The deep declines comes a day after the Federal Reserve raised interest rates by half a percentage point and said more rate hike of similar size are on the table, as the central bank intensifies its fight against persistently high inflation.
The session marks a stunning reversal from the relief rally on Wednesday, when investors at first cheered that Fed Chair Jerome Powell had ruled out raising rates by more than half a percentage point at a time.
But investors are still bracing for an aggressive response from the Fed, and they worry the central bank will tip the economy into a deep recession in its quest to bring down inflation.
“I think we need to prepare ourselves for a volatile market,” said Savita Subramanian, head of U.S. equity and quantitative strategy at Bank of America Securities.
Subramanian said markets were adjusting for a new environment of higher interest rates after enjoying historically low rates for years.
“I mean, for the last 30 or 40 years, we have seen rates slowly grinding down to zero, and we are embarking now on the opposite of that,” she said.
The Fed’s rate hikes come at a time of deep uncertainty about the global economy as Russia’s invasion of Ukraine continues and China is in the midst of lockdowns to tamp down a COVID outbreak.
The Dow Jones tumbled over 1,100 points as of midday on Thursday, while the S&P 500 was down over 3% and the Nasdaq was down over 4%.
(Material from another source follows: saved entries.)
(* ===== verification/ComposeLaws.v ===== *)
(** * Laws of composed formats

    A composition of lawful field codecs without a resolver is a lawful decoder and, with its
    encoder, a lawful codec, in both field orders and both count scopes. *)

From S2P Require Import Prelude Mem Core Format FieldFixed WireFormat Compose.

Section Fields.
Context `{Platform} (f : tlv_field_composition_t)
  (rt : tlv_read_tag_fn) (wt : tlv_write_tag_fn) (rl : tlv_read_length_fn) (wl : tlv_write_length_fn)
  `{!TagField rt wt} `{!LengthField rl wl}
  (Hrt : f.(fc_read_tag) = Some rt) (Hrl : f.(fc_read_length) = Some rl)
  (Hres : f.(fc_resolve) = None).

(** Where the two fields of a header lie, for a tag of [k] and a count of [lk] octets. *)
Definition tag_at (lk : Z) : Z := if is_tlv f.(fc_element_order) then 0 else lk.
Definition length_at (k : Z) : Z := if is_tlv f.(fc_element_order) then k else 0.
Definition value_size (n k : Z) : Z := if is_tag_scope f.(fc_length_scope) then n - k else n.

(** A complete element: a tag of [k] octets and a count [n] of [lk] octets lead it. *)
Record fields_at (m : mem) (data : ptr) (size k lk n : Z) : Prop := {
  fa_tag : forall t0 c0, rt m (data +p tag_at lk) (size - tag_at lk) t0 c0 =
                         (TLV_OK, tlv_tag (data +p tag_at lk) k, k);
  fa_length : forall n0 c0, rl m (data +p length_at k) (size - length_at k) n0 c0 = (TLV_OK, n, lk);
  fa_k : 1 <= k;
  fa_lk : 1 <= lk;
  fa_n : 0 <= n <= UINT64_MAX;
  fa_scope : is_tag_scope f.(fc_length_scope) = true -> n <> 0 /\ k <= n;
  fa_fits : k + lk + value_size n k <= size }.

Definition fields_result (data : ptr) (k lk n : Z) : tlv_decoded_t :=
  let v := value_size n k in
  mk_decoded (mk_element (tlv_tag (data +p tag_at lk) k) (mk_value (data +p (k + lk)) v))
    (mk_source NULL (k + lk + v) (range 0 (k + lk)) (range (tag_at lk) k) (range (length_at k) lk)
       (range (k + lk) v) (range (k + lk + v) 0) empty_element NULL TLV_TAG_BINDING_SOURCE).

Lemma fields_value_nonneg m data size k lk n : fields_at m data size k lk n -> 0 <= value_size n k.
Proof using.
  intros [_ _ Hk Hlk Hn Hs _]. unfold value_size. destruct (is_tag_scope _); [|lia].
  destruct (Hs eq_refl). lia.
Qed.

(** *** The two steps *)

Lemma decode_identifier_inv m data size e s s' :
  data <> NULL -> 0 <= s.(fs_pos) <= size -> size <= SIZE_MAX ->
  decode_identifier f m data size e s = inr s' ->
  exists k, 1 <= k <= size - s.(fs_pos) /\
    (forall t0 c0, rt m (data +p s.(fs_pos)) (size - s.(fs_pos)) t0 c0 =
                   (TLV_OK, tlv_tag (data +p s.(fs_pos)) k, k)) /\
    s' = mk_fs (tlv_tag (data +p s.(fs_pos)) k) s.(fs_length) (s.(fs_pos) + k) k s.(fs_length_size)
           s.(fs_trailer) (set_source_tag (range s.(fs_pos) k) s.(fs_result)).
Proof using Hrt TagField0.
  intros Hd Hp Hs E. unfold decode_identifier, call_read_tag in E. rewrite Hrt in E.
  destruct (rt m (data +p fs_pos s) (size - fs_pos s) (fs_tag s) (fs_tag_size s)) as [[rc t] k] eqn:Er.
  cbv zeta in E.
  destruct (is_ok (read_result rc)) eqn:Eok; cbn [andb] in E;
    [|repeat (rewrite Eok in E; cbn [andb negb] in E); done].
  assert (rc = TLV_OK) as ->.
  { unfold read_result in Eok. destruct (rc_eqb _ _) in Eok; [done|].
    apply (callback_result_ok rc false). now apply is_ok_true. }
  assert (data +p fs_pos s <> NULL) as Hd' by (destruct data; done).
  assert (0 <= size - fs_pos s <= SIZE_MAX) as Hw by lia.
  pose proof (tag_read_sound m _ (size - fs_pos s) _ _ t k Hd' Hw Er) as (Hk & -> & Hadm).
  destruct (_ || _) in E; [done|]. cbn in E. injection E as <-.
  exists k. split; [lia|]. split; [|done].
  intros t0 c0. apply tag_read_back; try done; lia.
Qed.
(* ===== verification/Diagnostic.v ===== *)
(** * Diagnostics: locations, the tag path and its text (tlv/diagnostic.h, src/diagnostic.c)

    A diagnostic is a value; NULL-checked pointers to one are [option]s.  A context node's [next]
    pointer is the chain it points to; [no_context] is the NULL pointer. *)

From Stdlib Require Import String Ascii.
From S2P Require Import Prelude Mem Core.
Open Scope Z_scope.

Inductive tlv_diagnostic_severity_t : Type :=
| TLV_DIAGNOSTIC_SEVERITY_ERROR | TLV_DIAGNOSTIC_SEVERITY_WARNING | TLV_DIAGNOSTIC_SEVERITY_INFO
| TLV_DIAGNOSTIC_SEVERITY_OTHER (n : Z).

Inductive tlv_location_domain_t : Type :=
| TLV_LOCATION_DOMAIN_UNKNOWN | TLV_LOCATION_INPUT | TLV_LOCATION_OUTPUT | TLV_LOCATION_EXPRESSION
| TLV_LOCATION_DEFINITION | TLV_LOCATION_VALUE | TLV_LOCATION_DOMAIN_OTHER (n : Z).

Inductive tlv_location_kind_t : Type :=
| TLV_LOCATION_UNKNOWN | TLV_LOCATION_POINT | TLV_LOCATION_SPAN | TLV_LOCATION_SCOPE_END
| TLV_LOCATION_INSERTION | TLV_LOCATION_KIND_OTHER (n : Z).

Record tlv_location_t := mk_location {
  l_domain : tlv_location_domain_t; l_kind : tlv_location_kind_t; l_begin : Z; l_end : Z }.
Definition no_location : tlv_location_t :=
  mk_location TLV_LOCATION_DOMAIN_UNKNOWN TLV_LOCATION_UNKNOWN 0 0.

Inductive tlv_diagnostic_context_t : Type :=
| no_context
| mk_context (layer key value : option string) (next : tlv_diagnostic_context_t).

Definition TLV_DIAGNOSTIC_PATH_MAX : Z := 32.

Record tlv_diagnostic_path_t := mk_path { p_tags : list tlv_tag_t; p_length : Z; p_omitted : Z }.
Definition no_path : tlv_diagnostic_path_t := mk_path (replicate 32 empty_tag) 0 0.

Record tlv_diagnostic_t := mk_diagnostic {
  dg_code : tlv_result_t; dg_severity : tlv_diagnostic_severity_t; dg_location : tlv_location_t;
  dg_expected : option string; dg_actual : option string;
  dg_contexts : tlv_diagnostic_context_t; dg_has_path : bool; dg_path : tlv_diagnostic_path_t }.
An ugly, ugly year for markets
The falls come amidst an ugly year for markets.
The Fed wants to engineer a “soft landing” for the U.S. economy, by raising rates just enough to cool inflation without kickstarting a recession.
Powell believes the Fed can do that, but investors aren’t so sure, and that’s led to some wild swings.
Just like through the year, technology shares were among the biggest decliners on Thursday.
Netflix tumbled over 6%, while Amazon slumped over 7%.
Higher interest rates put pressure on high-growth technology stocks in particular. They are more dependent on debt, and their future earnings are worth less in a period of high inflation.
Bonds were also hit hard on Wednesday, with the yield on the 10-year Treasury trading over 3% — its highest levels since 2018.